11 Zudem kommt nach ständiger Rechtsprechung des Verwaltungsgerichtshofes bei der Erlassung von aufenthaltsbeendenden Maßnahmen der Verschaffung eines persönlichen Eindrucks im Rahmen einer mündlichen Verhandlung besondere Bedeutung zu, und zwar sowohl in Bezug auf die Gefährdungsprognose als auch in Bezug auf die für die Abwägung nach Art. 8 EMRK (sonst) relevanten Umstände. Zwar kann worauf sich das BVwG stützte nach § 21 Abs. 7 BFA VG trotz Vorliegens eines darauf gerichteten Antrages von der Durchführung einer Beschwerdeverhandlung abgesehen werden, wenn der für die Entscheidung maßgebliche Sachverhalt bereits aus der Aktenlage in Verbindung mit der Beschwerde geklärt erscheint.

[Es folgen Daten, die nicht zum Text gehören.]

Lemma batches_whole rounds size : (0 < size)%nat -> forall students p, (length students <= rounds)%nat ->
  batches sid next fees closing rounds size students p = write_batch sid next fees closing students p.
Proof.
  intros Hs. induction rounds as [|n IH]; intros students p Hl.
  - destruct students; simpl in Hl; [|lia]. unfold write_batch. simpl. rewrite Nat.add_0_r. by destruct p.
  - destruct students as [|s students]; [unfold write_batch; simpl; rewrite Nat.add_0_r; by destruct p|].
    cbn [batches]. rewrite IH by (rewrite length_drop; simpl in *; lia).
    rewrite <- write_batch_app, take_drop. done.
Qed.
End BatchFacts.

(** Cutting the class list into batches changes nothing: with any positive
    batch size the rollover does what one pass over all students would do. *)
Theorem batching_irrelevant size sid cur next b : (0 < size)%nat ->
  rollover_tx size sid cur next b =
  let p := write_batch sid next (active_fees sid b) (closing_fees sid (ap_id cur) b) (live_students sid b)
             (Progress b.(assignments) b.(roster) 0 (of_Z 0)) in
  (State (update_terms (with_arrears p.(pr_total)) (ap_id next)
            (update_terms open_term (ap_id next) (update_terms close (ap_id cur) b.(terms))))
     p.(pr_assignments) p.(pr_roster) b.(structures), (p.(pr_count), p.(pr_total))).
Proof. intros Hs. unfold rollover_tx. by rewrite batches_whole by done. Qed.

(** ** Each student's new assignment *)

Lemma find_map_hit {A} (f : A -> bool) c (l : list A) x : f c = true -> List.find f l = Some x ->
  List.find f (map (fun y => if f y then c else y) l) = Some c.
Proof.
  intros Hc. induction l as [|y l IH]; simpl; [done|]. destruct (f y) eqn:E; intros H; simpl; [by rewrite Hc|]. rewrite E. auto.
Qed.

Lemma find_map_miss {A} (f g : A -> bool) c (l : list A) : g c = false -> (forall y, f y = true -> g y = false) ->
  List.find g (map (fun y => if f y then c else y) l) = List.find g l.
Proof.
  intros Hc Hd. induction l as [|y l IH]; simpl; [done|]. destruct (f y) eqn:E; simpl; [rewrite Hc, (Hd y E)|destruct (g y)]; auto.
Qed.

Lemma find_app {A} (f : A -> bool) (l : list A) x : List.find f (l ++ [x]) =
  match List.find f l with Some y => Some y | None => if f x then Some x else None end.
Proof. induction l as [|y l IH]; simpl; [done|]. by destruct (f y). Qed.
(* ===== verification/Outbox.v ===== *)
(** The transactional outbox: backend/src/services/outboxDispatcher.js over
    backend/src/models/outboxModel.js, the subscribers of
    backend/src/services/paymentSavedSubscribers.js and the dead-letter
    endpoints of backend/src/controllers/outboxAdminController.js.

    Several replicas share the collection.  A dispatch is modelled by its
    awaits (the claim, for each listener its call and then the note of its
    delivery, the final update), which interleave freely with the other
    replicas' and with crashes; the single-replica batch composes them.  What a
    listener does is outside; a step says whether it succeeded. *)

From Stdlib Require Import Ascii ZArith Lia.
From stdpp Require Import base list strings gmap pretty.
From S2P Require Import Prelude JsString.
Local Open Scope string_scope.
Local Open Scope Z_scope.
Local Open Scope list_scope.

Module Outbox.

Inductive status := pending | processing | completed | dead_letter.

#[export] Instance outbox_status_eq_dec : EqDecision status.
Proof. solve_decision. Defined.

Record event := Event {
  ev_id : nat; ev_type : string; ev_status : status; ev_lockedUntil : Z; ev_lockedBy : option nat;
  ev_deliveredTo : list string; ev_nextAttemptAt : Z; ev_retryCount : Z; ev_createdAt : Z
}.

(** ** Constants and helpers *)

Definition LEASE_DURATION_MS : Z := 30000.
Definition BASE_BACKOFF_MS : Z := 1000.
Definition MAX_BACKOFF_MS : Z := 600000.

Definition backoffMs (retryCount : Z) : Z := Z.min (BASE_BACKOFF_MS * 2 ^ retryCount) MAX_BACKOFF_MS.

Definition nextAttemptDate (now retryCount : Z) : Z := now + backoffMs retryCount.

(** A listener's name, or its position when it has none. *)
Fixpoint names_from (idx : nat) (fns : list string) : list string :=
  match fns with
  | [] => []
  | n :: l => (if str_truthy n then n else "listener_" +:+ pretty idx) :: names_from (S idx) l
  end.
Lemma hex_val_some a : is_lower_hex a = true -> exists x, hex_val a = Some x /\ 0 <= x < 16.
Proof.
  unfold is_lower_hex, hex_val, is_digit. destruct ((48 <=? code a) && (code a <=? 57)) eqn:E; cbn [orb]; intros H.
  - exists (code a - 48). split; [done|]. zbool; lia.
  - rewrite H. exists (code a - 87). split; [done|]. zbool; lia.
Qed.

Lemma hex_bytes_inj n : forall l1 l2, length l1 = (2 * n)%nat -> length l2 = (2 * n)%nat ->
  Forall (fun c => is_lower_hex c = true) l1 -> Forall (fun c => is_lower_hex c = true) l2 -> hex_bytes l1 = hex_bytes l2 -> l1 = l2.
Proof.
  induction n as [|n IH]; intros l1 l2 H1 H2 F1 F2 E.
  - destruct l1, l2; try discriminate; done.
  - destruct l1 as [|a [|b l1]]; [simpl in H1; lia..|]. destruct l2 as [|a' [|b' l2]]; [simpl in H2; lia..|].
    apply Forall_cons in F1 as [Ha F1], F2 as [Ha' F2]. apply Forall_cons in F1 as [Hb F1], F2 as [Hb' F2].
    destruct (hex_val_some a Ha) as (x & Ex & Bx), (hex_val_some b Hb) as (y & Ey & By),
      (hex_val_some a' Ha') as (x' & Ex' & Bx'), (hex_val_some b' Hb') as (y' & Ey' & By').
    cbn [hex_bytes] in E. rewrite Ex, Ey, Ex', Ey' in E. injection E as E1 E2.
    assert (x = x' /\ y = y') as [-> ->] by lia. rewrite (hex_val_inj a a' x'), (hex_val_inj b b' y') by done.
    do 2 f_equal. apply IH; simpl in *; try lia; done.
Qed.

Von einem geklärten Sachverhalt im Sinne der genannten Bestimmung kann allerdings bei der Erlassung aufenthaltsbeendender Maßnahmen im Allgemeinen nur in eindeutigen Fällen ausgegangen werden, in denen bei Berücksichtigung aller zu Gunsten des Fremden sprechenden Fakten auch dann kein günstigeres Ergebnis für ihn zu erwarten ist, wenn sich das Verwaltungsgericht einen (positiven) persönlichen Eindruck von ihm verschafft (vgl. aus der ständigen Judikatur etwa VwGH 26.7.2022, Ra 2021/21/0358, Rn. 13, mwN).
12 Von einem solchen eindeutigen Fall durfte wie in der Revision zutreffend aufgezeigt wird schon im Hinblick auf den seit der Geburt in Österreich insgesamt 40 Jahre andauernden rechtmäßigen Aufenthalt des Revisionswerbers und seinen Kontakten zu den hier lebenden Angehörigen, insbesondere seinen Eltern, mit denen er bis zum Beginn der stationären Therapie im gemeinsamen Haushalt lebte und von denen er finanziell unterstützt wird, nicht ausgegangen werden. Darüber hinaus verfügt der Revisionswerber über eine auch vom BVwG als schützenswert erkannte familiäre Beziehung zu seinem minderjährigen, wenngleich bei einer Pflegefamilie lebenden Sohn. Vor diesem Hintergrund hätte eine tragfähige Interessenabwägung jedenfalls auch die Verschaffung eines persönlichen Eindrucks vom Revisionswerber unter Einbeziehung der (vorläufigen) Ergebnisse der Suchtgiftentwöhnungstherapie im Rahmen einer mündlichen Verhandlung vorausgesetzt, zumal wie erwähnt im vorliegenden Fall überdies der frühere Aufenthaltsverfestigungstatbestand des § 9 Abs. 4 Z 2 BFA VG idF vor dem FrÄG 2018 verwirklicht ist (vgl. zur Notwendigkeit einer Beschwerdeverhandlung für die umfassende Interessenabwägung, wie sie in ehemals dem § 9 Abs. 4 BFA VG unterliegenden Konstellationen geboten ist, etwa VwGH 26.7.2022, Ra 2021/21/0358, Rn. 16, und daran anschließend VwGH 30.11.2023, Ra 2022/21/0133, Rn. 22, mwN).
13 Das angefochtene Erkenntnis war somit aus den genannten Gründen, vorrangig jedoch wegen Rechtswidrigkeit seines Inhaltes gemäß § 42 Abs. 2 Z 1 VwGG, aufzuheben.
14 Der Kostenzuspruch beruht auf den §§ 47 ff VwGG in Verbindung mit der VwGH Aufwandersatzverordnung 2014.